Globalization age led to creation of new markets and to unveil new scenarios. This contingency highlighted the existence of a broader range of tourist offerings; a factor which, frequently, has undermined the most traditionally established destinations. The model of new destinations must not ignore the peculiarities of territories on they insist creating a unique amalgam and differentiating it from other neighboring or similar destinations. Due to this proliferation of factors that destabilize the governance of tourism management models in the public and private sector, it is necessary to start an analysis of government indicators that consider peculiar aspects of destination management in the era of globalization. For these reasons we conducted an analysis of the business-economic literature about the themes of tourism and governance in tourist destinations and we selected a set of indicators to describe, assess and control extended, slow and sustainable destinations.

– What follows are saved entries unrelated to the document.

(* ===== verification/_CoqProject ===== *)
-Q . S2P
Prelude.v
LaBridge.v
DemoEngine.v
LaBridgeInv.v
LaStream.v
CText.v
WebApp.v
WebAppInv.v
WebAppProps.v
Fifo.v
Dhcp.v
Dns.v
UsbDev.v
Rndis.v
Netd.v
Rp2040.v
Rp2040View.v
Rp2040In.v
Rp2040Out.v
Rp2040Props.v
UsbDesc.v
Usbd.v
UsbInv.v
UsbdProps.v
NetdProps.v
NetGlue.v
Chksum.v
Timeouts.v
TimeoutsProps.v
Mem.v
MemProps.v
NetMem.v
Memp.v
NetRam.v
Pbuf.v
PbufProps.v
PbufOps.v
PbufData.v
PbufRun.v
PbufCopy.v
Inet.v
Etharp.v
EtharpInv.v
EtharpOps.v
EtharpProps.v
EtharpAnswer.v
EtharpLink.v
EtharpRun.v
Ip4Hdr.v
Ip4Frag.v
Ip4FragProps.v
Ip4Reass.v
Ip4ReassInv.v
Ip4FragRun.v
Ip4Out.v
Icmp.v
Udp.v
Ip4In.v
Ip4InProps.v
UdpProps.v
UdpWay.v
UdpRun.v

In this work, we want to illustrate a heuristic approach to build glocal destination based on the pillars of extended, slow and sustainable tourism. From the results of the literature analysis it will be possible to create a framework to build a tourist strategy in glocal destination management, useful to implementation of territorial tourism strategies for both institutional, public and private actors. The use of the key factors of the model could favor the insertion of new tourist routes respecting the cornerstones of the tourism ecosystem of sustainability.